Learning from B Cell Evolution: Adaptive Multi-Expert Diffusion for Antibody Design via Online Optimization
Hanqi Feng, Peng Qiu, Mengchun Zhang, Yiran Tao, You Fan, Jingtao Xu, Barnabas Poczos

TL;DR
This paper introduces an adaptive, biologically-inspired framework for antibody design that uses online meta-learning and multiple specialized experts to optimize antibodies for specific antigens, surpassing traditional uniform strategies.
Contribution
It presents the first biologically-motivated, online meta-learning approach employing multiple experts for personalized antibody optimization, inspired by B cell affinity maturation.
Findings
Discoveries of personalized guidance strategies for different antigen classes.
Enhanced hotspot coverage and interface quality in antibody design.
Effective generalization across diverse antigen types.
Abstract
Recent advances in diffusion models have shown remarkable potential for antibody design, yet existing approaches apply uniform generation strategies that cannot adapt to each antigen's unique requirements.
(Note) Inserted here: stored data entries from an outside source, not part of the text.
Lemma inv_append io e g n f ds :
  log_ready (theLog g) e → group_inv g n f ds → group_inv (append io e g) n f ds.
Proof.
  intros Hready [Hf Hr Hph Hp Hfl Hd Hw Hfull Hc Hl]. unfold append.
  destruct (log_append io e (theLog g)) as [[] l'] eqn:Ha; split; simpl; try done.
  - eapply Forall_impl; [exact Hc|]. intros c. apply caller_ok_mono; try done. by apply prefix_app_r.
  - by eapply log_append_ok.
  - by eapply log_append_error.
Qed.

Lemma inv_return i g n f ds c c' :
  group_inv g n f ds → callers g !! i = Some c → (caller_ok g f ds c → caller_ok g f ds c') →
  group_inv (set_caller i c' g) n f ds.
Proof.
  intros [Hf Hr Hph Hp Hfl Hd Hw Hfull Hc Hl] Hi Himp. split; simpl; try done.
  apply Forall_insert; [exact Hc|]. apply Himp. by apply (Forall_lookup_1 _ _ _ _ Hc Hi).
Qed.

Lemma inv_done i g g' n f ds : return_done i g = Some g' → group_inv g n f ds → group_inv g' n f ds.
Proof.
  unfold return_done. destruct (callers g !! i) as [[b m|]|] eqn:Hi; [|done..].
  destruct (doneErr g !! b) as [ok|] eqn:Hd; [|done]. intros [= <-] Hinv.
  apply (inv_return i g n f ds (Waiting b m)); [done..|]. simpl. rewrite Hd. by intros (? & _ & ?).
Qed.

Lemma inv_cancelled i g g' n f ds : return_cancelled i g = Some g' → group_inv g n f ds → group_inv g' n f ds.
Proof.
  unfold return_cancelled. destruct (callers g !! i) as [[b m|]|] eqn:Hi; [|done..]. intros [= <-] Hinv.
  apply (inv_return i g n f ds (Waiting b m)); [done..|]. by intros (? & _).
Qed.

(** The flushers, seen from the one at work. *)
Lemma flusher_lookup n f i x :
  (replicate n FDone ++ option_list f) !! i = Some x → x = FDone ∨ i = n ∧ f = Some x.
Proof.
  intros [Hx|[Hlen Hx]]%lookup_app_Some; [left; by apply lookup_replicate in Hx as [-> _]|].
  rewrite length_replicate in *. destruct f as [y|]; [|done]. simpl in Hx.
  apply list_lookup_singleton_Some in Hx as [? <-]. right. split; [lia|done].
Qed.

Lemma flusher_insert n f x :
  <[n := x]> (replicate n FDone ++ [f]) = replicate n FDone ++ [x].
Proof. rewrite insert_app_r_alt by (rewrite length_replicate; lia). by rewrite length_replicate, Nat.sub_diag. Qed.

Lemma flusher_gone n : replicate n FDone ++ [FDone] = replicate (S n) FDone ++ option_list None.
Proof. simpl. rewrite app_nil_r. induction n; simpl; by f_equal. Qed.

Lemma caller_ok_flush g g' f f' ds ds' c :
  nextBatch g' = nextBatch g → handed g' = handed g →
  (∀ b m, caller_ok g f ds (Waiting b m) →
    match doneErr g' !! b with
    | Some ok => ok = true → m `prefix_of` ds'
    | None => pending g' = Some b ∨ in_flight f' = Some b ∧ (f' = Some (FClose b true) → m `prefix_of` ds')
    end) →
  (∀ m, m `prefix_of` handed g → m `prefix_of` ds → m `prefix_of` ds') →
  caller_ok g f ds c → caller_ok g' f' ds' c.
Proof.
  intros Hn Hh Hw Hret. destruct c as [b m|ok m]; intros Hc.
  - destruct Hc as (Hm & Hb & Hst). unfold caller_ok. rewrite Hn, Hh. split_and!; [done..|]. by apply Hw.
  - destruct Hc as [Hm Hok]. split; [by rewrite Hh|]. intros ->. by apply Hret, Hok.
Qed.

(** A flusher that only moves on, leaving the batches alone. *)
Lemma inv_move g n x y wk ds :
  group_inv g n (Some x) ds → in_flight (Some x) = None → in_flight (Some y) = None →
  phase_ok (pending g) (Some y) →
  (wk = wake g ∧ x ≠ FTake ∨ y = FTake) →
  group_inv (mkGroup (pending g) (running g) wk (waiters g) (doneErr g) (nextBatch g)
    (<[n := y]> (flushers g)) (callers g) (theLog g) (handed g)) n (Some y) ds.
Proof.
  intros [Hf Hr Hph Hp Hfl Hd Hw Hfull Hc Hl] Hx Hy Hphase Hwk. split; simpl; try done.
  - rewrite Hf. apply flusher_insert.
  - simpl in Hy. intros b Hb. congruence.
  - intros b w Hb Hbw Hle. destruct Hwk as [[-> ?]| ->]; [|by right].
    destruct (Hfull b w Hb Hbw Hle) as [?|[= ->]]; [by left|done].
  - eapply Forall_impl; [exact Hc|]. intros c. apply caller_ok_flush; [done..| |]; simpl.
    + intros b m (_ & _ & Hst). destruct (doneErr g !! b); [done|]. left.
      destruct Hst as [?|[? _]]; [done|]. simpl in Hx. congruence.
    + auto.
Qed.

Lemma inv_take g n ds :
  group_inv g n (Some FTake) ds →
  group_inv (mkGroup None (running g) (wake g) (waiters g) (doneErr g) (nextBatch g)
    (<[n := FSync (pending g)]> (flushers g)) (callers g) (theLog g) (handed g)) n (Some (FSync (pending g))) ds.
Proof.
  intros [Hf Hr Hph Hp Hfl Hd Hw Hfull Hc Hl]. split; simpl; try done.
  - rewrite Hf. apply flusher_insert.
  - simpl in Hph. by destruct (pending g).
  - intros b Hb. split; [by apply Hp|done].
  - eapply Forall_impl; [exact Hc|]. intros c. apply caller_ok_flush; [done..| |]; simpl; [|auto].
    intros b m (_ & _ & Hst). destruct (doneErr g !! b); [done|]. right.
    split; [|done]. by destruct Hst as [?|[? _]].
Qed.

Lemma inv_sync g n b (ok : bool) l' ds ds' :
  group_inv g n (Some (FSync (Some b))) ds → log_holds l' (handed g) ds' →
  (if ok then ds' = handed g else ds' = ds) →
  group_inv (mkGroup (pending g) (running g) (wake g) (waiters g) (doneErr g) (nextBatch g)
    (<[n := FClose b ok]> (flushers g)) (callers g) l' (handed g)) n (Some (FClose b ok)) ds'.
Proof.
  intros [Hf Hr Hph Hp Hfl Hd Hw Hfull Hc Hl] Hl' Hds.
  assert (∀ m, m `prefix_of` handed g → m `prefix_of` ds → m `prefix_of` ds') as Hmono.
  { intros m ? ?. destruct ok; by subst. }
  split; simpl; try done.
  - rewrite Hf. apply flusher_insert.
  - intros b' w Hb Hbw Hle. destruct (Hfull b' w Hb Hbw Hle) as [?|?]; [by left|done].
  - eapply Forall_impl; [exact Hc|]. intros c. apply caller_ok_flush; [done..| |done]; simpl.
    intros b' m (Hm & _ & Hst). destruct (doneErr g !! b') as [ok'|]; [intros ->; by apply (Hmono m Hm), Hst|].
    destruct Hst as [?|[? _]]; [by left|]. right. split; [done|]. intros [= <- ->]. by rewrite Hds.
Qed.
Inspired by B cell affinity maturation, where antibodies evolve through multi-objective optimization balancing affinity, stability, and self-avoidance, we propose the first biologically-motivated framework that leverages physics-based domain knowledge within an online meta-learning system. Our method employs multiple specialized experts (van der Waals, molecular recognition, energy balance, and interface geometry) whose parameters evolve during generation based on iterative feedback, mimicking natural antibody refinement cycles. Instead of fixed protocols, this adaptive guidance discovers personalized optimization strategies for each target. Our experiments demonstrate that this…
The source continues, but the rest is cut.